Among the records below, find each line bearing the word "maxBatchCommands" and copy it.

━━━

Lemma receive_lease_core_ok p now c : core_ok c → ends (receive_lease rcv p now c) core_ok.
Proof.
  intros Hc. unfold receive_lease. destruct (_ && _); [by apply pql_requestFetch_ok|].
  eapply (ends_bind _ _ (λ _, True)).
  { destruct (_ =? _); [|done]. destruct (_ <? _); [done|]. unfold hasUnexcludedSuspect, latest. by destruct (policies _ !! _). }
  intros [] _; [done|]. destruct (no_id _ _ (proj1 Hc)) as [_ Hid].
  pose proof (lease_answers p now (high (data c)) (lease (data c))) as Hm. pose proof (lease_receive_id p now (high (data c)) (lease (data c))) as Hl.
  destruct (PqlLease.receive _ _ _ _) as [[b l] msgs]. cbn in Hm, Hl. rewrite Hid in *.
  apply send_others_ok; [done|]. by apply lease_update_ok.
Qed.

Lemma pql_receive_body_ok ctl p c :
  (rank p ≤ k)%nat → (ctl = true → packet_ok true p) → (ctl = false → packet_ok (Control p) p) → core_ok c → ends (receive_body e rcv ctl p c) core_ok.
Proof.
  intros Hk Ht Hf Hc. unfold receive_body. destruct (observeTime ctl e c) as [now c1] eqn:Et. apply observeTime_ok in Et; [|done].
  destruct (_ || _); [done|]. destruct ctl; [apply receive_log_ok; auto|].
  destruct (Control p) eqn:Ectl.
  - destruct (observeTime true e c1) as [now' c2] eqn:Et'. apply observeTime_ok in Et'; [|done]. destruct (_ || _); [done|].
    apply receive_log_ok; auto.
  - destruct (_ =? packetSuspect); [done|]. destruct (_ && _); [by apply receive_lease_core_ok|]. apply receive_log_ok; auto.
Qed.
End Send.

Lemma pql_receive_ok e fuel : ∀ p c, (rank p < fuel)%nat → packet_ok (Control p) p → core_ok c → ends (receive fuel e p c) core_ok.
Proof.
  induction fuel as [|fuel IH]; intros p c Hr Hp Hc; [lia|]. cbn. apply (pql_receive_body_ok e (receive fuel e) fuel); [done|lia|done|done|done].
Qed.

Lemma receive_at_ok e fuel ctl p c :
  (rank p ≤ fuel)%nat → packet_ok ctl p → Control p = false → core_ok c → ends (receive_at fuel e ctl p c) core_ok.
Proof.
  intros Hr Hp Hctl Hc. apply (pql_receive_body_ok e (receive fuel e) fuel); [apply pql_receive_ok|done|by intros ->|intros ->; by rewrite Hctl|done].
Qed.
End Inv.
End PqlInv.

━━━

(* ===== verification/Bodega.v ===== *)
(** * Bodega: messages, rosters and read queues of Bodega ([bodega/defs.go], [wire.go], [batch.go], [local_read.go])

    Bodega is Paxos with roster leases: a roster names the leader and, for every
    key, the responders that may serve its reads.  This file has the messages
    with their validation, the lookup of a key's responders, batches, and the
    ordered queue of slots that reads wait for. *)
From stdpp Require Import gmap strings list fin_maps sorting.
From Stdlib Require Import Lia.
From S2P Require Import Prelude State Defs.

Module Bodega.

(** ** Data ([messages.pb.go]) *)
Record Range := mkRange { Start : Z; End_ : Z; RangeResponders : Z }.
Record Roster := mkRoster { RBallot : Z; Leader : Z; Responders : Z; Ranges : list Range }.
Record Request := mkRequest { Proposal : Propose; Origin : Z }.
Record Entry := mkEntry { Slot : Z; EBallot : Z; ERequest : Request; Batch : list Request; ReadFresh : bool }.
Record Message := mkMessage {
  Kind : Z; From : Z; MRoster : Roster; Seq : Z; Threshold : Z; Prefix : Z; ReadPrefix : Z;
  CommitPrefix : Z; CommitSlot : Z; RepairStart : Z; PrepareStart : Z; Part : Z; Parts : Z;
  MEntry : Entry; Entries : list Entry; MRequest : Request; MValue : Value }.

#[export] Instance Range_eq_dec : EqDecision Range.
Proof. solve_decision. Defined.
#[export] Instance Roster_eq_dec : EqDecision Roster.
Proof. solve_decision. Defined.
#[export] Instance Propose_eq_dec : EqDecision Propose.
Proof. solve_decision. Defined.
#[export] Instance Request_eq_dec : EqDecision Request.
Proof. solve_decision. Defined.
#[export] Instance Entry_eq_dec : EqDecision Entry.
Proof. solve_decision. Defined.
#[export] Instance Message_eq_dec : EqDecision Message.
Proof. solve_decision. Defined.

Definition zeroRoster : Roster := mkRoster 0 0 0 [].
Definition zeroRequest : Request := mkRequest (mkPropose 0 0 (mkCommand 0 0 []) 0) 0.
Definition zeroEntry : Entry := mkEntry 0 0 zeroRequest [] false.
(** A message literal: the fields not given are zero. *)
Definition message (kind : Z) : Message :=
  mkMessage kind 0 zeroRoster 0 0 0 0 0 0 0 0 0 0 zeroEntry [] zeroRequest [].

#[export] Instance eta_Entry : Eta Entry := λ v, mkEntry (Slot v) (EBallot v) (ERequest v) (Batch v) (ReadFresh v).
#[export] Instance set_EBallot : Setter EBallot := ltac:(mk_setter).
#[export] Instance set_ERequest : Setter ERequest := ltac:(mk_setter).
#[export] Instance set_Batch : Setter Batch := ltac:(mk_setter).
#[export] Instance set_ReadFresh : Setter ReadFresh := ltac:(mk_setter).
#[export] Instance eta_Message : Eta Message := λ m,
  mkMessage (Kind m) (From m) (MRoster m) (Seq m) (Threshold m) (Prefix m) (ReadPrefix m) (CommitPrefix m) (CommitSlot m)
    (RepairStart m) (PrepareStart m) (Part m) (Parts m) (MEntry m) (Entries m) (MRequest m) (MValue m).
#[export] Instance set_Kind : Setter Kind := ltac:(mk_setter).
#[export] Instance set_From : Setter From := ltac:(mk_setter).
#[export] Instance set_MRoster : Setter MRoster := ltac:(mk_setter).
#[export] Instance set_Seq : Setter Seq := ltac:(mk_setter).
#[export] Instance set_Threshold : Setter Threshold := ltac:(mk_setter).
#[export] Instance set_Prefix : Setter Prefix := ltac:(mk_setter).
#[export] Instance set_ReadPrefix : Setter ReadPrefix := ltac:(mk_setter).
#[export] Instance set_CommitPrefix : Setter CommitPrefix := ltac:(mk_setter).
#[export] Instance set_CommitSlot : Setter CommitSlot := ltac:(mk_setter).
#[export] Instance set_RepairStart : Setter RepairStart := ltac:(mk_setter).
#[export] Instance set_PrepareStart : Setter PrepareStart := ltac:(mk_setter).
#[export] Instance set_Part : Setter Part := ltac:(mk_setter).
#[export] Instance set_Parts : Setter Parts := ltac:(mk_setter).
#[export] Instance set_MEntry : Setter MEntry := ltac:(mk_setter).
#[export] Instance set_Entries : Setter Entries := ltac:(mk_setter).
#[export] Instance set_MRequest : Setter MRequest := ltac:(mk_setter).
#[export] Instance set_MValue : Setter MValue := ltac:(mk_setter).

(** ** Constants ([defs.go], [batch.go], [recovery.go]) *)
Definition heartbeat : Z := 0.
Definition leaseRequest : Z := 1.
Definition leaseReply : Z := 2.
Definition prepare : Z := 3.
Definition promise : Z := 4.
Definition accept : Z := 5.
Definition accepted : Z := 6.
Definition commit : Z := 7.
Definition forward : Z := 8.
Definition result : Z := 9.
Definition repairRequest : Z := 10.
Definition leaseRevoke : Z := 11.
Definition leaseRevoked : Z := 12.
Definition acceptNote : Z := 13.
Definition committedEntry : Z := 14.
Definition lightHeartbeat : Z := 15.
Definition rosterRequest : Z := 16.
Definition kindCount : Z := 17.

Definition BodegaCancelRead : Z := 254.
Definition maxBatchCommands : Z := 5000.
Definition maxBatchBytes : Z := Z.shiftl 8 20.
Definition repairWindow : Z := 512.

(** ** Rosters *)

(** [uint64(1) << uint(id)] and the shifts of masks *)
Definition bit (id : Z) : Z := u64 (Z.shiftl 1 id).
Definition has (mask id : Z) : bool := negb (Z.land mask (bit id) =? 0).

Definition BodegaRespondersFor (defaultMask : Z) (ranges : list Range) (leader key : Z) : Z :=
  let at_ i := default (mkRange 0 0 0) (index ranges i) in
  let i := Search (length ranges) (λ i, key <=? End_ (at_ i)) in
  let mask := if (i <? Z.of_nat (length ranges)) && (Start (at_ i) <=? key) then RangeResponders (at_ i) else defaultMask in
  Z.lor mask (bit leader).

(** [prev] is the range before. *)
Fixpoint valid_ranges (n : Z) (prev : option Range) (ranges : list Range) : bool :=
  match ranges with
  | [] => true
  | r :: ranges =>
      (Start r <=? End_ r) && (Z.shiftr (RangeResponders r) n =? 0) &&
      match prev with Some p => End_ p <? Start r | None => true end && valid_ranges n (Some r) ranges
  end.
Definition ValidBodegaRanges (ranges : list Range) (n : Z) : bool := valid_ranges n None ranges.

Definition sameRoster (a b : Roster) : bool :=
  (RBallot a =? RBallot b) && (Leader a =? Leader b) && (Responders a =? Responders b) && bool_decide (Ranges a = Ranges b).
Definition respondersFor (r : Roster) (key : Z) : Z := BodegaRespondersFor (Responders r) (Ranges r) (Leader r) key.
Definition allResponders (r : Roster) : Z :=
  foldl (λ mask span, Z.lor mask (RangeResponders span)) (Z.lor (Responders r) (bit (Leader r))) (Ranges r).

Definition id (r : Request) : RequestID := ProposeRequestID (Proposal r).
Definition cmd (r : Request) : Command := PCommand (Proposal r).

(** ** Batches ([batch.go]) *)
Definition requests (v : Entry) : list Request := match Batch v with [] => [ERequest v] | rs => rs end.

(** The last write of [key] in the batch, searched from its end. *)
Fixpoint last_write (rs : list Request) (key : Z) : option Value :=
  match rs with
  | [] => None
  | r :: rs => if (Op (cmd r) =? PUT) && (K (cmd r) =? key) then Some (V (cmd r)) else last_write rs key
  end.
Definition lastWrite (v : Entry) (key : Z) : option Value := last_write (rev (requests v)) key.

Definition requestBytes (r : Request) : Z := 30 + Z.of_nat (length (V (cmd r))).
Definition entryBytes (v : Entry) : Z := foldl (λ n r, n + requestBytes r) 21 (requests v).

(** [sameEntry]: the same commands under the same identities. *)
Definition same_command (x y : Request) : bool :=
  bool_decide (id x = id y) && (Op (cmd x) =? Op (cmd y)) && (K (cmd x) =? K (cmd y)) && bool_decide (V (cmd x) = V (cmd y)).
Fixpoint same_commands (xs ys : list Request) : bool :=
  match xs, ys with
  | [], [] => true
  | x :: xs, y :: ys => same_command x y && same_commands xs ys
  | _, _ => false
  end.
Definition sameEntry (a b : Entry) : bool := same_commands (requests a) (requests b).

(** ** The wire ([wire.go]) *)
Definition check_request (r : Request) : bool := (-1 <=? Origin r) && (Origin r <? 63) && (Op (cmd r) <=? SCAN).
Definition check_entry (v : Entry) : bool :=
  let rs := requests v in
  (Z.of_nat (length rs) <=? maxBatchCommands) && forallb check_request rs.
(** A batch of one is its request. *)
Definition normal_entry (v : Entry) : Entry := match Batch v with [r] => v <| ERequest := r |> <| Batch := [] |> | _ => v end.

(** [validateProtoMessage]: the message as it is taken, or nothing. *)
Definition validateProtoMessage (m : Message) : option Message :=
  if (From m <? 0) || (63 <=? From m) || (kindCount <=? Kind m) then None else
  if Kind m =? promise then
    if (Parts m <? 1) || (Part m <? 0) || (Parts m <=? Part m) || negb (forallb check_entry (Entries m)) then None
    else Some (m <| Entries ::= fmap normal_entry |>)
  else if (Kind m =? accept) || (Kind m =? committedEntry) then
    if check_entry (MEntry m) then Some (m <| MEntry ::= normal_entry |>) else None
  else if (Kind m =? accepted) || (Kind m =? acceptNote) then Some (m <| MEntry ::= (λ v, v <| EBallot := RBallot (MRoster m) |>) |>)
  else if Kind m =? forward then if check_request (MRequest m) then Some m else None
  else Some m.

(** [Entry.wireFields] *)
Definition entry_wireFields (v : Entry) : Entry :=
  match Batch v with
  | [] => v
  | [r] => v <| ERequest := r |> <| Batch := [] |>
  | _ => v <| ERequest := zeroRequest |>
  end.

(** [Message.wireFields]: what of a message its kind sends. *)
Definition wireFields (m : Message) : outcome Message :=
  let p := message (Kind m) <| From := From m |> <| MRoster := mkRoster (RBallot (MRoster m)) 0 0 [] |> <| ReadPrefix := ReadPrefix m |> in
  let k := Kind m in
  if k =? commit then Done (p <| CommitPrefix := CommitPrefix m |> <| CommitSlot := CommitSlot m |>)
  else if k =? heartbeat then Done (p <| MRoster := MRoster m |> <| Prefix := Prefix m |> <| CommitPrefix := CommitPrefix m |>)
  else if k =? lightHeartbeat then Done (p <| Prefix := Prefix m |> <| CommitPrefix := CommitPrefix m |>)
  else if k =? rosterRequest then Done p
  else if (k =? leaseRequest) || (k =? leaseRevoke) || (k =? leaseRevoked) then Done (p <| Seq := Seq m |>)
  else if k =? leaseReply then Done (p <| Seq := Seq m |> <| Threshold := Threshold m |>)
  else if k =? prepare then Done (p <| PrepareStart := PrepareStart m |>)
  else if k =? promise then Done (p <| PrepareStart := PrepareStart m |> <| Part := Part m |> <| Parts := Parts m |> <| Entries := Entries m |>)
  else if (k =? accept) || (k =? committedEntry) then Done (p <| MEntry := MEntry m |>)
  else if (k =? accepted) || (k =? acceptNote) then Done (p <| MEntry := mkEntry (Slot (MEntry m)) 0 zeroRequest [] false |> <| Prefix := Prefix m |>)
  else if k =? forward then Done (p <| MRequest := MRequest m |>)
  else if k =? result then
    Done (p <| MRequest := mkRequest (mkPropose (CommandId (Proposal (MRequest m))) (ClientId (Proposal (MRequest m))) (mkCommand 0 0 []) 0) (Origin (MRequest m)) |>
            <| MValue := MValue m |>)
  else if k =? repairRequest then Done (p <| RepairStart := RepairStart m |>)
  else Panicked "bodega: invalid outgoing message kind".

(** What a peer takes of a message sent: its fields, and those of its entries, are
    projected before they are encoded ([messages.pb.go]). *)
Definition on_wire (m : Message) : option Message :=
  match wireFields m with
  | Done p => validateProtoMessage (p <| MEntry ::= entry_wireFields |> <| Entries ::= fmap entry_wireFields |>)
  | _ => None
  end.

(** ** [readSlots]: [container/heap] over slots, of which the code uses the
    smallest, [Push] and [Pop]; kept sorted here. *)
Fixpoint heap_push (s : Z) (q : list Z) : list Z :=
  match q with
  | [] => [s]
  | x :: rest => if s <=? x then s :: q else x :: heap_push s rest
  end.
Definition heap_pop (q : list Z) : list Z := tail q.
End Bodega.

━━━

* Answer area *
Definition maxBatchCommands : Z := 5000.
  (Z.of_nat (length rs) <=? maxBatchCommands) && forallb check_request rs.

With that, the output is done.